Seharusnya pemerintah lebih menekankan pada integritas, kinerja, prestasi kerja, loyalitas dan pengabdian dalam hal menggaji dan mengangkat seseorang menduduki jabatan dan posisi tertentu, bukan didasarkan apalagi diutamakan pada tinggi rendahnya Ijazah yang dimiliki seseorang. Contoh kasus, untuk menjadi guru SD harus berpendidikan S1 padahal untuk Guru SD cukup lulusan Sekolah pendidikan Guru (SPG) setingkat SLTA. Akibat peraturan pemerintah itu ramailah Perguruan Tinggi membuka Kuliah jarak jauh, membuka Jurusan/Program Studi PGSD, dsb, khususnya ramailah transaksi jual-beli Ijazah dengan segala konsekuensinya. Sudah beberapa tahun kebijakan pemerintah itu berjalan, sudahkah mutu pendidikan kita meningkat akibat Ijazah Guru sudah setingkat S1? Jawabannya TIDAK JUGA. Jadi apa gunanya (dampaknya) kebijakan itu? Entahlah, apa landasan atau rasional kebijakan itu, dan sampai kini kebijakan itu tidak pernah dievaluasi secara benar. Hanya didasarkan pada sinyalemen sana sini pembuat kebijakan di negara ini sudah berani membuat kebijakan dan Peraturan pemerintah. Hal seperti itulah yang sering terjadi sehingga permasalahan bukannya teratasi melainkan bertambah banyak dan rumit bagaikan benang kusut. Kasus jual beli Ijazah ini hanya salah satu dari sekian banyak kasus serupa (mirip) di sektor lain di negara ini, semuanya TRANSAKSIONAL belaka, hanya memberlakukan hukm PASAR Permintaan dan Penawaran itu, tanpa ada sentuhan dan kebijakan yang mendasar dan terprogram untuk jangka panjang yang dapat mewujudkan cita-cita bangsa sebagimana dicita-citakan oleh Proklamasi Kemerdekaan 17 Agustus 1945.

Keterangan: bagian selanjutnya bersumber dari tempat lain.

(** The trailer is recognised and cut off, whatever markers the text itself contains. *)
Lemma last_of_trimmed s : trimmed s → ∃ k c, s = k ++ [c] ∧ graphic c = true.
Proof.
  intros (b & m & c & r & _ & E & _ & Hc). exists (reverse r), c. split; [|done].
  rewrite <- (reverse_involutive s), E. by rewrite reverse_cons.
Qed.

Lemma graphic_not_crlf c : graphic c = true → is_crlf c = false.
Proof. destruct c; intros H; (discriminate H || reflexivity). Qed.

Lemma graphic_not_s c : graphic c = true → not_s c = true.
Proof. destruct c; intros H; (discriminate H || reflexivity). Qed.

Lemma trailer_line n tag : tag ≠ [] → Forall (λ b, graphic b = true) tag →
  MatchPrefix exceptionTrailerRe (FormatUint n ++ [x20] ++ tag) = true.
Proof.
  intros Hne Hg. unfold MatchPrefix, match_prefix, exceptionTrailerRe.
  pose proof (FormatUint_digits n) as Hd. destruct (FormatUint n) as [|d ds] eqn:E; [by apply FormatUint_nonempty in E|].
  apply Forall_cons in Hd as [Hd Hds]. cbn [app].
  rewrite (alts_plus_run isDigit _ d ds); [|done|done|by apply stops_at|by apply refuses_Chr].
  unfold Chr. rewrite alts_Seq_Cls, beq_refl. destruct tag as [|c tag]; [done|].
  apply Forall_cons in Hg as [Hc Hg]. rewrite <- (app_nil_r tag).
  rewrite (alts_plus_run not_s _ c tag []); [done|by apply graphic_not_s| |by left|done].
  eapply Forall_impl; [exact Hg|]. intros x Hx. by apply graphic_not_s.
Qed.
Lemma scan_loop_spec fuel : ∀ r, length (r_pending r) - r_scanOffset r < fuel → scanned r →
  (r_srcDone r = true → body (r_src r) = []) → searched r (scan_loop fuel r).
Proof.
  assert (length exceptionFrame = 15) as H15 by done.
  induction fuel as [|fuel IH]; intros r Hf Hs Hd; [lia|]. cbn [scan_loop].
  destruct (strings_IndexSub (drop (r_scanOffset r) (r_pending r)) exceptionFrame) as [i|] eqn:Ei.
  - destruct (first_frame r i Hs Ei) as (Hp & Hlen & Hc).
    assert (r_scanOffset r ≤ i + r_scanOffset r) as Hok by lia. set (k := i + r_scanOffset r) in *.
    assert (k ≤ length (remaining r)) as Hkr by (unfold remaining; rewrite length_app; lia).
    assert (block_start (r_tag r) `prefix_of` drop k (remaining r) →
            searched r (captureException k r)) as Hcap.
    { intros Hb. left. exists k, (r_scanOffset r). rewrite set_offset_same.
      split; [by apply IndexSub_intro|done]. }
    assert (¬ block_start (r_tag r) `prefix_of` drop k (remaining r) →
            searched r (scan_loop fuel (set_offset r (k + 1)))) as Hnext.
    { intros Hb. apply (searched_offset r (k + 1)), IH; [cbn; lia| |done].
      split; [cbn; lia|]. cbn. rewrite Nat.add_1_r. by apply clear_S. }
    assert (scanned (set_offset r k)) as Hk by (split; [cbn; lia|done]).
    destruct (decide (r_tag r = [])) as [Et|Et].
    { apply Hcap. rewrite Et. change (block_start []) with (exceptionFrame ++ []). rewrite app_nil_r.
      apply prefix_extend; [done|lia]. }
    destruct (length (r_pending r) <? k + length exceptionFrame + length (r_tag r) + 2) eqn:El.
    + destruct (r_srcDone r) eqn:Esd.
      * apply Hnext. intros Hb. unfold remaining in Hb. rewrite Hd, app_nil_r, block_start_tag in Hb by done.
        apply prefix_length_at in Hb; [|simpl; lia]. rewrite !length_app in Hb. simpl in Hb, El. lia.
      * right. exists k. split; [done|]. split; [done|]. congruence.
    + assert (k + length exceptionFrame + length (r_tag r) + 2 ≤ length (r_pending r)) as Hle by lia.
      pose proof (tag_check (r_pending r) (r_tag r) k Et Hp Hle) as Hck.
      destruct (bool_decide _ && bool_decide _) eqn:Eb.
      * apply andb_true_iff in Eb as [H1%bool_decide_eq_true H2%bool_decide_eq_true].
        apply Hcap, prefix_extend; [by apply Hck|lia].
      * apply Hnext. intros Hb. unfold remaining in Hb. rewrite block_start_tag in Hb by done.
        apply prefix_within in Hb; [|rewrite !length_app; simpl; simpl in Hle; lia].
        rewrite <- block_start_tag in Hb by done. apply Hck in Hb as [H1 H2].
        apply andb_false_iff in Eb as [?%bool_decide_eq_false|?%bool_decide_eq_false]; done.
  - pose proof (no_frame r) as Hno. right.
    exists (if r_scanOffset r <? length (r_pending r) - (length exceptionFrame - 1)
            then length (r_pending r) - (length exceptionFrame - 1) else r_scanOffset r).
    split; [by destruct (_ <? _); [|rewrite set_offset_same]|]. split.
    + destruct (_ <? _) eqn:El; [|done]. split; cbn; [simpl; lia|].
      intros j Hj. apply Hno; [done|done|]. cbn in Hj |- *. lia.
    + intros Hdone. apply IndexSub_None_intro; [by unfold block_start|]. intros j Hb.
      pose proof Hb as Hb'. apply block_has_frame in Hb'. unfold remaining in Hb'. rewrite Hd, app_nil_r in Hb' by done.
      apply (Hno j); [done|done| |done]. apply prefix_length_at in Hb'; [done|simpl; lia].
Qed.

(** ** What may be handed out *)

Lemma held_back_le k tail : held_back k tail ≤ k.
Proof. induction k as [|k IH]; cbn [held_back]; [done|]. case_bool_decide; lia. Qed.

Lemma held_back_max k tail m : held_back k tail < m → m ≤ k →
  drop (length tail - m) tail ≠ take m exceptionFrame.
Proof.
  induction k as [|k IH]; cbn [held_back]; [lia|]. case_bool_decide as Hb; intros H1 H2; [lia|].
  destruct (decide (m = S k)) as [->|]; [done|]. apply IH; lia.
Qed.

Lemma safeLen_spec r : scanned r → r_srcDone r = false → r_err r = None →
  safeLen r ≤ length (r_pending r) ∧ clear (block_start (r_tag r)) (remaining r) (safeLen r).
Proof.
  intros Hs Hd He. assert (length exceptionFrame = 15) as H15 by done.
  unfold safeLen. rewrite Hd, He. cbn [orb].
  rewrite bool_decide_false by (intros [? ?]; done). set (tail := drop (r_scanOffset r) (r_pending r)).
  destruct (strings_IndexSub tail exceptionFrame) as [i|] eqn:Ei.
  - destruct (first_frame r i Hs Ei) as (_ & Hlen & Hc). rewrite Nat.add_comm. split; [lia|done].
  - set (k := held_back _ tail). split; [lia|]. intros j Hj Hb.
    destruct (decide (j + 15 ≤ length (r_pending r))) as [Hle|Hgt]; [by apply (no_frame r j Hs Ei); [lia|]|].
    destruct (decide (j < r_scanOffset r)) as [Hjo|Hjo]; [by apply (proj2 Hs j Hjo)|].
    assert (length tail = length (r_pending r) - r_scanOffset r) as Hlt by (unfold tail; by rewrite length_drop).
    set (m := length (r_pending r) - j). apply (held_back_max ((length exceptionFrame - 1) `min` length tail) tail m);
      [unfold m; fold k; lia|unfold m; lia|].
    unfold tail at 2. rewrite drop_drop.
    replace (r_scanOffset r + (length tail - m)) with j by (unfold m; destruct Hs; lia).
    apply block_has_frame in Hb as [u Hu]. unfold remaining in Hu. rewrite drop_app_le in Hu by lia.
    apply (f_equal (take m)) in Hu. assert (length (drop j (r_pending r)) = m) as Hm by (by rewrite length_drop).
    rewrite <- Hm, take_app_length, Hm in Hu. by rewrite take_app_le in Hu by (unfold m; lia).
Qed.

(** ** The invariant of the reader *)

(** [R] is what the caller has not got of the body. *)
Definition reading (tag : gostring) (ending : option E) (R : gostring) (r : exceptionScanReader) : Prop :=
  r_tag r = tag ∧
  ((r_srcDone r = false ∧ r_err r = None ∧ scanned r ∧ remaining r = R ∧ s_end (r_src r) = ending)
   ∨ (r_srcDone r = true ∧ outcome tag ending R (r_pending r) (r_err r))).

Lemma outcome_clear tag ending R got e : outcome tag ending R got e →
  got = take (length got) R ∧ length got ≤ length R ∧ clear (block_start tag) R (length got).
Proof.
  unfold outcome. destruct (strings_IndexSub R (block_start tag)) as [i|] eqn:Ei; intros [-> _].
  - pose proof (IndexSub_Some _ _ _ Ei). apply IndexSub_first in Ei as [_ Hc]. rewrite length_take.
    rewrite Nat.min_l by done. done.
  - rewrite take_ge by done. split; [done|]. split; [done|]. by apply IndexSub_clear.
Qed.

Sedih dan geram. Itulah yang ada pada mereka yang mengerti dan memahami apa arti, makna, dan cita-cita Proklamasi Kemerdekaan 17 Agustus 1945. Seorang dosen saya (Gurubesar Fisika) di salah satu PTN ternama pernah berpesan kepada saya agar jangan pernah kecewa apalagi geram dan sedih di negara tercinta ini. Sebab apa? Kata beliau: Pandangan terhadap Fisika dan Fisikawan di negara ini berbeda dengan negara lain, karena itulah negara lain maju dan berhasil meraih kemajuan. Di negara kita ini, pemerintah itu hanya mengikuti hukum pasar tanpa ada konsep dan program yang jelas dengan dukungan sumberdaya dan peraturan yang mendasar serta konseptual. Beliau juga berpesan: SABARLAH KALAU SAAT INI DAN SAMPAI WAKTU TAK TERBATAS NANTI, FISIKA DAN FISIKAWAN DI NEGARA INI TIDAK DIPANDANG SEBAGAI YANG HARUS DIUTAMAKAN DALAM MERAIH KEMAJUAN IPTEK SEBAGAI MANA NEGARA LAIN.